As his condition worsened, with Mus’ab struggling with his breathing, having a fluctuating temperature again, still refusing to eat or drink and still having had only one wet nappy, his mother retuned to the A & E department at the same hospital where he had been seen three days earlier.
However, instead of being admitted to A&E, the nurse who triaged him at Northwick Park Hospital’s A & E department referred him to the Urgent Care Centre (UCC), which was run privately and employed locum GPs, despite having the appearance of being part of the NHS Hospital in which it was situated.
Despite having been seen on four occasions in a matter of days, the UCC’s locum doctor then decided he was not seriously ill, without testing his blood flow and dehydration levels – something a Serious Incident Investigation (SRI) at the Trust later concluded should have been done to ensure his heart rate had not dropped before he was sent home.
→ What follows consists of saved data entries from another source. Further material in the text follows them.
Record ctx_ok (R : list res) (w : world) (c : ptr) (x : context) : Prop := {
  co_ref : ctx_ref x = slotn w c + remoten w c + refcount c R;
  co_bound : ctx_ref x < 2 ^ 31;
  co_zero : ctx_ref x = 0 ↔ c ∈ dels R;
  co_queue : ctx_queue x = c;
  co_mod : valid_mod w (ctx_mod x);
  co_calling : ctx_calling x = true ↔ RQ c QCall ∈ R ∨ RQ c QCallNew ∈ R;
  co_init : ctx_init x = false → launching R c ∨ Some c ∉ h_slot (w_hs w);
  co_run : RQ c QRun ∈ R ∨ RQ c QCall ∈ R → ctx_init x = true;
  co_mq : RDying c ∉ R →
    ∃ q, mq_heap (w_mq w) !! c = Some q ∧ mq_handle q = ctx_handle x ∧ mq_release q = 0
}.

Record contexts (R : list res) (w : world) : Prop := {
  cx_slots : slots_wf (hof w) (w_hs w);
  cx_slot_live : ∀ c, Some c ∈ h_slot (w_hs w) → is_Some (w_ctx w !! c);
  cx_ctx : ∀ c x, w_ctx w !! c = Some x → ctx_ok R w c x;
  cx_live : ∀ c, RRef c ∈ R ∨ c ∈ dels R ∨ w_remote w = Some c → is_Some (w_ctx w !! c);
  cx_dels : NoDup (dels R);
  cx_mod : ∀ m, RMod m ∈ R → valid_mod w m
}.

Record queue_ok (R : list res) (w : world) (l : list ptr) (p : ptr) (q : message_queue) : Prop := {
  qo_release :
    (mq_release q = 0 ∧ is_Some (w_ctx w !! p) ∧ RDying p ∉ R)
    ∨ (mq_release q = 1 ∧ (w_ctx w !! p = None ∨ RDying p ∈ R));
  qo_sched :
    (p ∈ deadq R ∧ mq_release q = 1)
    ∨ ((p ∉ deadq R) ∧ (mq_in_global q = 1 ∨ mq_release q = 1) ∧ (p ∈ l ∨ p ∈ heldq R))
    ∨ ((p ∉ deadq R) ∧ mq_in_global q = 0 ∧ ¬ (p ∈ l ∨ p ∈ heldq R) ∧ mq_release q = 0);
  qo_handle : ∀ h, RQ p (QHandle h) ∈ R ∨ RQ p (QNewH h) ∈ R → mq_handle q = h;
  qo_range : h_harbor (w_hs w) <= mq_handle q < h_harbor (w_hs w) + h_handle_index (w_hs w)
             ∧ 0 < mq_handle q
}.

Record queues (R : list res) (w : world) (l : list ptr) : Prop := {
  qs_run : run_queue (w_mq w) l;
  qs_nodup : NoDup (l ++ heldq R ++ deadq R);
  qs_live : ∀ p, p ∈ heldq R ++ deadq R → is_Some (mq_heap (w_mq w) !! p);
  qs_ok : ∀ p q, mq_heap (w_mq w) !! p = Some q → queue_ok R w l p q;
  qs_inj : ∀ p p' q q', mq_heap (w_mq w) !! p = Some q → mq_heap (w_mq w) !! p' = Some q' →
    mq_handle q = mq_handle q' → p = p';
  qs_fresh : ∀ p, (w_next w <= p)%positive → w_ctx w !! p = None ∧ mq_heap (w_mq w) !! p = None
}.
Lemma mark_sound c F w :
  node_inv n (RDel c :: F) w →
  ∃ w', step (AMarkRelease c) w = Some (tt, w') ∧ node_inv n (RDying c :: F) w'.
Proof.
  intros (Ht & Hc & [l Hq] & [I Hm]).
  destruct (keeps_live c (RDel c) F w (or_intror eq_refl) Hc) as [x Hx].
  pose proof (cx_ctx _ _ Hc c x Hx) as Hcx. pose proof (cx_dels _ _ Hc) as Hnd. simpl in Hnd.
  apply NoDup_cons in Hnd as [Hnotdel Hnd]. rewrite elem_of_dels in Hnotdel.
  destruct (ctx_has_queue _ w c x Hc Hx) as (Hcq & q & Hcell & Hrel); [set_solver|].
  pose proof (qs_ok _ _ _ Hq c q Hcell) as Hqo. pose proof (qo_sched _ _ _ _ _ Hqo) as Hsch. simpl in Hsch.
  destruct (skynet_mq_mark_release_spec (w_mq w) l c (unlink q)) as (s' & Hs & Eq & Hrun).
  { apply Hq. } { by apply queues_of_lookup. } { done. }
  { simpl. unfold MQ_IN_GLOBAL. intros E. destruct Hsch as [[_ ?]|[(_&[?|?]&_)|(_&_&?&_)]]; try congruence. tauto. }
  simpl. unfold get_ctx. rewrite Hx. cbn [mbind option_bind]. rewrite Hcq, Hs. cbn [mbind option_bind].
  eexists; split; [done|]. simpl in Hrun. set (l' := if _ =? _ then l else l ++ [c]) in *.
  assert (Hl' : ∀ p, p ∈ l' ↔ p ∈ l ∨ (mq_in_global q ≠ 1 ∧ p = c)).
  { intros p. unfold l', MQ_IN_GLOBAL. case_if; set_solver. }
  assert (Hnew : ∃ q1, mq_heap s' !! c = Some q1 ∧ (unlink q) <| mq_release := 1 |> = unlink q1).
  { apply queues_of_inv. rewrite Eq. apply lookup_insert_eq. }
  destruct Hnew as (q1 & Hq1 & Hu). pose proof (f_equal mq_release Hu) as E1.
  pose proof (f_equal mq_handle Hu) as E2. pose proof (f_equal mq_in_global Hu) as E3. simpl in E1, E2, E3.
  split_and!; [by destruct Ht; split| |exists l'|exists I].
  - apply (contexts_change c (RDel c :: F) _ w); auto; try done.
    + intros c' Hne. split_and!; [done|apply (same_view_other c' [RDel c] [RDying c]); not_about|].
      split; simpl; auto. intros q2 Hq2 Hr2. pose proof (queues_of_lookup _ _ _ Hq2) as H2.
      assert (queues_of s' !! c' = Some (unlink q2)) as H3 by (rewrite Eq, lookup_insert_ne; done). clear H2.
      apply queues_of_inv in H3 as (q3 & H3 & Hu3). exists q3. split; [done|].
      apply (f_equal mq_handle) in Hu3 as Ha. apply (f_equal mq_release) in Hu3 as Hb. simpl in *. split; congruence.
    + apply Hc.
    + intros y Hy. simpl in Hy. rewrite Hx in Hy. injection Hy as <-. destruct Hcx. split; simpl in *; auto.
      * rewrite co_calling. set_solver.
      * intros H. destruct (co_init H) as [[H1|[[h H1]|H1]]|H1]; [left|left|left|by right]; unfold launching; set_solver.
      * intros H. apply co_run. set_solver.
      * intros H. set_solver.
    + simpl. apply NoDup_cons. by rewrite elem_of_dels.
    + set_solver.
  - apply (queues_change c (RDel c :: F) _ w _ l l'); auto; try done.
    + unfold l', MQ_IN_GLOBAL. simpl. case_if; [apply Hq|].
      rewrite <- app_assoc. simpl. rewrite <- Permutation_middle. apply NoDup_cons. split; [|apply Hq].
      destruct Hsch as [[_ ?]|[(_&[?|?]&_)|(?&_&?&_)]]; try congruence. set_solver.
    + intros p Hne. split_and!; [split; simpl; set_solver|rewrite Hl'; naive_solver|].
      simpl. by rewrite Eq, lookup_insert_ne.
    + intros q2 Hq2. simpl in Hq2. rewrite Hq1 in Hq2. injection Hq2 as <-. split; [|exists q; split; [done|congruence]].
      destruct Hqo. split; simpl; rewrite <- ?E1, <- ?E2, <- ?E3; auto.
      * right. split; [done|]. right. set_solver.
      * rewrite Hl'. right; left.
        destruct Hsch as [[_ ?]|[(?&[?|?]&?)|(?&?&?&_)]]; try congruence; split_and!; auto; [tauto|].
        left. right. split; [lia|done].
      * intros h Hin. apply qo_handle. set_solver.
  - apply (messages_change c (RDel c :: F) _ w _ I); auto; try done.
    + intros p Hne. split_and!; [done| |done]. simpl. by rewrite Eq, lookup_insert_ne.
    + pose proof (ms_repr _ _ _ Hm c) as Hh. unfold holds in *. simpl. rewrite Hcell in Hh. rewrite Hq1, <- E3.
      destruct (I !! c); [|done]. destruct Hh as (H1 & H2 & H3). split_and!; auto.
      apply mq_repr_unlink. rewrite <- Hu. destruct H1. by split.
    + set_solver.
Qed.

End sound.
The following day, January 28, 2016, Ms Abdullah became so concerned at her son’s continued deterioration she dialled 111, but despite being rushed to hospital in an ambulance, he died of a cardiac arrest.
Care criticised by independent medical experts during inquest who said he could have been saved
Independent medical experts, who gave evidence at the Inquest, criticised the care provided and said that had he been admitted to the A&E department, rather than sent to the UCC, his condition would have been more closely observed and the correct diagnosis would have been made.
They also said that had he been assessed by paediatricians the day before his death, he could have survived.
Legal action has been launched, alleging the failure to refer Mus’ab to paediatric A&E the day before he died was negligent.
It has also been alleged that Ms Abdullah was not given the right ‘safety net’ information when sent home with her son that day, with regards the need to bring him straight back to A&E the next morning if he had still failed to pass urine.
Also alleged is that had a urine challenge test been conducted at the hospital the day before he died, a correct diagnosis would have been made, making it possible to treat him and potentially save his life.
Senior Coroner Andrew Walker said the sequence of events highlighted ‘a lower threshold for admission for paediatric doctors in the hospital Emergency Department compared to the GPs at the Urgent Care Centre.
He said:
It is likely that had Mus’ab been admitted he would have been recognised as seriously unwell earlier and he would not have died when he did.
Ms Abdullah added:
Nothing could ever compensate for the loss of my only child, but I felt I must take legal action, ask questions and hold people to account.
When I took him to hospital I had no idea there might be a difference between the protocols followed by the Urgent Care Centre GPs and A&E paediatricians surrounding the admission of children to the hospital. I am sure other parents would be concerned by this.
Mus’ab fought until he couldn’t fight any more but he was let down by the system. If he had been admitted at A&E instead of being sent to the urgent care centre things might have been different and I feel so wronged.
Ms Robinson added:
There is another issue in this case in that patients are unaware that facilities such as Urgent Care Centres are often privatised but housed in an NHS and A&E setting, and the care delivered is to a GP’s standard, and not to an A&E department’s standard of care. That is misleading and not something which sits comfortably with me.
Mus’ab had not been vaccinated against Pneumococcal Bacterial infections at the time, something Ms Abdullah says she relayed to medical staff at the Urgent Care Centre, who later claimed they were unaware.
In a statement given to The Evening Standard newspaper, Dr Sally Johnson, medical director for Greenbrook Healthcare and Dr Charles Cayley, medical director from London North West Healthcare NHS Trust, said the new policy for children under five had been in place since December 2016.
They added:
It is our aim and our wish to ensure that events such as these never happen again.